Chlamydia suis

Scientific classification
- Domain: Bacteria
- Kingdom: Pseudomonadati
- Phylum: Chlamydiota
- Class: Chlamydiia
- Order: Chlamydiales
- Family: Chlamydiaceae
- Genus: Chlamydia
- Species: C. suis
- Binomial name: Chlamydia suis Everett et al. 1999

= Chlamydia suis =

- Authority: Everett et al. 1999

Species of bacterium

Chlamydia suis is a member of the genus Chlamydia. C. suis has only been isolated from swine, in which it may be endemic. Glycogen has been detected in Chlamydia suis inclusions in infected swine tissues and in cell culture. C. suis is associated with conjunctivitis, enteritis and pneumonia in swine.

Some strains have enhanced resistance to sulfadiazine and tetracycline. Several strains of C. suis are known to have an extrachromosomal plasmid, pCS. C. suis strains are somewhat more diverse than are other chlamydial species.

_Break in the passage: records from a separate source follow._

(** * SmartCharge Helper PVPC: the charging advisor of [server.py]

    A shallow embedding of [smartcharge_helper_pvpc/server.py] and the
    properties of its price-window selection, of its two tools and of the
    gateway that serves them.

    Conventions of the model.
    - A Python [int] is a [Z].
    - A finite Python [float] is the rational number it stands for ([Q]).
      An [arithmetic] says how the result of an operation is rounded to a
      float and how [sum] adds floats; the program is embedded over any
      arithmetic, and three are given: [exact] (no rounding), [binary64]
      (IEEE 754 double precision, round to nearest even, [sum] adding from
      the left) and [binary64_compensated] (the same with the compensated
      [sum] of CPython 3.12 and later).  Overflow is not modelled.  The one
      non-finite float the source writes, [float('inf')], is kept: [pyfloat]
      extends the finite floats with the infinities and NaN, compared as
      IEEE 754 compares them.
    - A Python exception is a value of [exn]; a function that can raise
      returns a [result].
    - The network and the clock are the environment of the asynchronous
      methods: the transport is an oracle from requests to outcomes, and every
      request sent is recorded in a log. *)

From Stdlib Require Import ZArith QArith Qround List String Ascii Bool Lia Lqa.
From Stdlib Require Import Qabs Qpower DecimalString.
From Stdlib Require DecimalZ DecimalFacts.
From Stdlib Require Import Sorted Permutation.
Import ListNotations.

Local Open Scope Z_scope.

(** ** Exceptions and results *)

(** [create_error(message)] builds [McpError(ErrorData(code=-1, message))]:
    every error of the advisor is an [McpError], told apart by its message.
    The other constructors are the built-in exceptions the modelled
    statements can raise. *)
Inductive exn : Type :=
| McpError (message : string)
| ZeroDivisionError
| ValueError
| IndexError
| KeyError.

Inductive result (T : Type) : Type :=
| Ok (a : T)
| Raise (e : exn).

Arguments Ok {T} a.
Arguments Raise {T} e.

Definition create_error (message : string) : exn := McpError message.

Definition rbind {T U} (r : result T) (k : T -> result U) : result U :=
  match r with
  | Ok a => k a
  | Raise e => Raise e
  end.

Declare Scope result_scope.
Delimit Scope result_scope with result.
Notation "x <- r ;; k" := (rbind r (fun x => k))
  (at level 61, r at next level, right associativity) : result_scope.
Notation "' pat <- r ;; k" := (rbind r (fun x => match x with pat => k end))
  (at level 61, pat pattern, r at next level, right associativity) : result_scope.

(** A [for] loop whose body can raise: the state is threaded through the
    items in order and the first exception ends the loop. *)
Fixpoint for_each {S I} (body : S -> I -> result S) (items : list I) (s : S)
  : result S :=
  match items with
  | [] => Ok s
  | i :: rest => rbind (body s i) (for_each body rest)
  end.

(** ** Python floats *)

Inductive pyfloat : Type :=
| Fin (q : Q)
| PInf
| NInf
| NaN.

Definition Qltb (a b : Q) : bool := negb (Qle_bool b a).

(** [x < y] on floats. *)
Definition float_lt (x y : pyfloat) : bool :=
  match x, y with
  | NaN, _ | _, NaN => false
  | Fin a, Fin b => Qltb a b
  | Fin _, PInf => true
  | Fin _, NInf => false
  | PInf, _ => false
  | NInf, NInf => false
  | NInf, _ => true
  end.

(** How an arithmetic rounds: [fl x] is the float that stands for the real
    result [x] of an operation or for the decimal [x] of a literal, and
    [fsum xs] is what [sum] returns on the floats [xs]. *)
Class arithmetic : Type := {
  fl : Q -> Q;
  fsum : list Q -> Q
}.

(** [x * y] for a finite [x]. *)
Definition float_mul_fin {A : arithmetic} (x : Q) (y : pyfloat) : pyfloat :=
  match y with
  | Fin b => Fin (fl (x * b))
  | NaN => NaN
  | PInf => if Qltb 0 x then PInf else if Qltb x 0 then NInf else NaN
  | NInf => if Qltb 0 x then NInf else if Qltb x 0 then PInf else NaN
  end.

(** ** The Python built-ins the advisor uses *)

Module Py.

Definition len {T} (l : list T) : Z := Z.of_nat (List.length l).

(** [range(a, b)]: empty when [b <= a]. *)
Definition range (a b : Z) : list Z :=
  map (fun k => a + Z.of_nat k) (seq 0 (Z.to_nat (b - a))).

(** [l[i:j]] for [0 <= i], [0 <= j]: the slice is cut at the end of the
    list and is empty when [j <= i]. *)
Definition slice {T} (l : list T) (i j : Z) : list T :=
  firstn (Z.to_nat (j - i)) (skipn (Z.to_nat i) l).

(** [sum(xs)] on floats. *)
Definition sum {A : arithmetic} (xs : list Q) : Q := fsum xs.

(** [x / n] with an integer divisor. *)
Definition truediv {A : arithmetic} (x : Q) (n : Z) : result Q :=
  if n =? 0 then Raise ZeroDivisionError else Ok (fl (x / inject_Z n)%Q).

(** [int(x)] truncates toward zero. *)
Definition int (x : Q) : Z := Z.quot (Qnum x) (Z.pos (Qden x)).

(** [l[0]] and [l[-1]]. *)
Definition first {T} (l : list T) : result T :=
  match l with
  | [] => Raise IndexError
  | x :: _ => Ok x
  end.

Fixpoint last {T} (l : list T) : result T :=
  match l with
  | [] => Raise IndexError
  | [x] => Ok x
  | _ :: rest => last rest
  end.

(** [h in hours] on a list of integers. *)
Definition contains (hours : list Z) (h : Z) : bool :=
  existsb (Z.eqb h) hours.

End Py.

(** ** [generate_hour_range] *)

Definition generate_hour_range (start end_ : Z) : list Z :=
  if start <=? end_ then
    Py.range start (end_ + 1)
  else
    Py.range start 24 ++ Py.range 0 (end_ + 1).

(** ** [find_best_consecutive_hours] *)

Definition charger_power_kw : Q := 74 # 10.

(** [max(1, int((kwh / charger_power_kw) + 0.5))] *)
Definition hours_needed_of {A : arithmetic} (kwh : Q) : Z :=
  Z.max 1 (Py.int (fl (fl (kwh / fl charger_power_kw) + fl (1 # 2)))%Q).

(** The list comprehension [[(h, p) for h, p in prices if h in hour_range]]. *)
Definition filter_prices (prices : list (Z * Q)) (hour_range : list Z)
  : list (Z * Q) :=
  filter (fun hp => Py.contains hour_range (fst hp)) prices.

(** [if hours_needed > len(filtered_prices): hours_needed = len(filtered_prices)] *)
Definition clamp_hours (hours_needed : Z) (filtered_prices : list (Z * Q)) : Z :=
  if hours_needed >? Py.len filtered_prices then Py.len filtered_prices
  else hours_needed.

(** [filtered_prices[i:i + hours_needed]] *)
Definition window_at (filtered_prices : list (Z * Q)) (hours_needed i : Z)
  : list (Z * Q) :=
  Py.slice filtered_prices i (i + hours_needed).

(** [sum(price for _, price in window) / len(window)] *)
Definition window_avg {A : arithmetic} (window : list (Z * Q)) : result Q :=
  Py.truediv (Py.sum (map snd window)) (Py.len window).

(** The body of the search loop on the state
    [(best_avg_price, best_hours)]. *)
Definition search_step {A : arithmetic} (filtered_prices : list (Z * Q))
    (hours_needed : Z)
    (best : pyfloat * list Z) (i : Z) : result (pyfloat * list Z) :=
  let window := window_at filtered_prices hours_needed i in
  (avg_price <- window_avg window ;;
   if float_lt (Fin avg_price) (fst best) then
     Ok (Fin avg_price, map fst window)
   else
     Ok best)%result.

Definition NO_PRICES_IN_RANGE : string :=
  "No prices available in specified hour range".

Definition find_best_consecutive_hours {A : arithmetic}
    (prices : list (Z * Q)) (hour_range : list Z) (kwh : Q)
  : result (list Z * pyfloat) :=
  let filtered_prices := filter_prices prices hour_range in
  match filtered_prices with
  | [] => Raise (create_error NO_PRICES_IN_RANGE)
  | _ :: _ =>
      let hours_needed := clamp_hours (hours_needed_of kwh) filtered_prices in
      (best <- for_each (search_step filtered_prices hours_needed)
                 (Py.range 0 (Py.len filtered_prices - hours_needed + 1))
                 (PInf, []) ;;
       Ok (snd best, fst best))%result
  end.

(** The scenario of the specification: prices of the hours 22, 23, 0, ..., 7. *)
Definition scenario_prices : list (Z * Q) :=
  [ (22, 0.10%Q); (23, 0.10%Q); (0, 0.30%Q); (1, 0.05%Q); (2, 0.05%Q);
    (3, 0.05%Q); (4, 0.40%Q); (5, 0.40%Q); (6, 0.40%Q); (7, 0.40%Q) ].

(** ** Rounding and formatting *)

(** Nearest integer, ties to the even one: the rule of [round]. *)
Definition round_half_even (x : Q) : Z :=
  let f := Qfloor x in
  match (x - inject_Z f ?= 1 # 2)%Q with
  | Lt => f
  | Gt => f + 1
  | Eq => if Z.even f then f else f + 1
  end.

Definition pow10 (ndigits : nat) : Q := inject_Z (10 ^ Z.of_nat ndigits).

(** [round(x, ndigits)] on a finite float: the float nearest to the decimal
    of [ndigits] places nearest to [x]. *)
Definition py_round {A : arithmetic} (x : Q) (ndigits : nat) : Q :=
  fl (inject_Z (round_half_even (x * pow10 ndigits)) / pow10 ndigits)%Q.

(** [round(x, ndigits)] returns a non-finite float unchanged. *)
Definition py_round_float {A : arithmetic} (x : pyfloat) (ndigits : nat)
  : pyfloat :=
  match x with
  | Fin q => Fin (py_round q ndigits)
  | other => other
  end.

(** *** Three arithmetics *)

(** No rounding: every operation returns its real result. *)
Definition exact : arithmetic :=
  {| fl := fun x => x;
     fsum := fun xs => fold_left Qplus xs 0%Q |}.

(** [floor(log2 x)] for [0 < x]. *)
Definition Qlog2 (x : Q) : Z :=
  let k := Z.log2 (Qnum x) - Z.log2 (Z.pos (Qden x)) in
  if Qle_bool (2 ^ k)%Q x then k else k - 1.

(** The double nearest to [x], ties to the even significand: 53 bits of
    significand, the least exponent that of the subnormal numbers. *)
Definition binary64_round (x : Q) : Q :=
  if Qeq_bool x 0 then 0%Q
  else
    let a := Qabs x in
    let e := Z.max (-1074) (Qlog2 a - 52) in
    let m := round_half_even (a / 2 ^ e)%Q in
    let r := (inject_Z m * 2 ^ e)%Q in
    Qred (if Qltb x 0 then - r else r)%Q.

(** [sum] up to CPython 3.11: from the integer [0], adding from the left. *)
Definition sum_left (xs : list Q) : Q :=
  fold_left (fun acc x => binary64_round (acc + x)) xs 0%Q.

(** [sum] from CPython 3.12: the first float, then the compensated
    summation of Neumaier on the running sum [f] and the correction [c]. *)
Fixpoint sum_neumaier (xs : list Q) (f c : Q) : Q :=
  match xs with
  | [] => if Qeq_bool c 0 then f else binary64_round (f + c)
  | x :: rest =>
      let t := binary64_round (f + x) in
      let lost :=
        if Qle_bool (Qabs x) (Qabs f)
        then binary64_round (binary64_round (f - t) + x)
        else binary64_round (binary64_round (x - t) + f) in
      sum_neumaier rest t (binary64_round (c + lost))
  end.

Definition sum_compensated (xs : list Q) : Q :=
  match xs with
  | [] => 0%Q
  | x :: rest => sum_neumaier rest (binary64_round (0 + x)) 0%Q
  end.

Definition binary64 : arithmetic :=
  {| fl := binary64_round; fsum := sum_left |}.

Definition binary64_compensated : arithmetic :=
  {| fl := binary64_round; fsum := sum_compensated |}.

(** [str(n)] on an integer. *)
Definition str_int (n : Z) : string := NilZero.string_of_int (Z.to_int n).

(** [f"{n:02d}"]: decimal, filled with a zero up to width two. *)
Definition format_02d (n : Z) : string :=
  let s := str_int n in
  if (String.length s <? 2)%nat then ("0" ++ s)%string else s.

(** [f"{hour:02d}:00"] *)
Definition format_hour (hour : Z) : string := (format_02d hour ++ ":00")%string.

(** [needle in hay] on strings. *)
Fixpoint str_contains (needle hay : string) : bool :=
  if String.prefix needle hay then true
  else match hay with
       | EmptyString => false
       | String _ rest => str_contains needle rest
       end.

(** The euro sign, as its three UTF-8 bytes. *)
Definition EURO : string :=
  String (ascii_of_nat 226) (String (ascii_of_nat 130)
    (String (ascii_of_nat 172) EmptyString)).

(** [min(xs)] and [max(xs)]: [ValueError] on an empty list, else the first
    smallest (largest) element. *)
Definition py_min (xs : list Q) : result Q :=
  match xs with
  | [] => Raise ValueError
  | x :: rest => Ok (fold_left (fun m y => if Qltb y m then y else m) rest x)
  end.

Definition py_max (xs : list Q) : result Q :=
  match xs with
  | [] => Raise ValueError
  | x :: rest => Ok (fold_left (fun m y => if Qltb m y then y else m) rest x)
  end.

The deduced ompA gene products of various Chlamydia suis strains contain vs4 epitopes TLNPTIAG(A.K.T)G(D.K.N.T), TWNPTIAGAGS or TLNPTISGKGQ. These epitopes are identical or nearly identical to the Chlamydia MOMP core epitopes NPTI, TLNPTI, LNPTIA or LNPTI, which are recognized by Chlamydia trachomatis vs4 mAbs. They are also identical or nearly identical to TIAGAGD and IAGAG epitopes, which are recognized by C. trachomatis B-serogroup mAbs.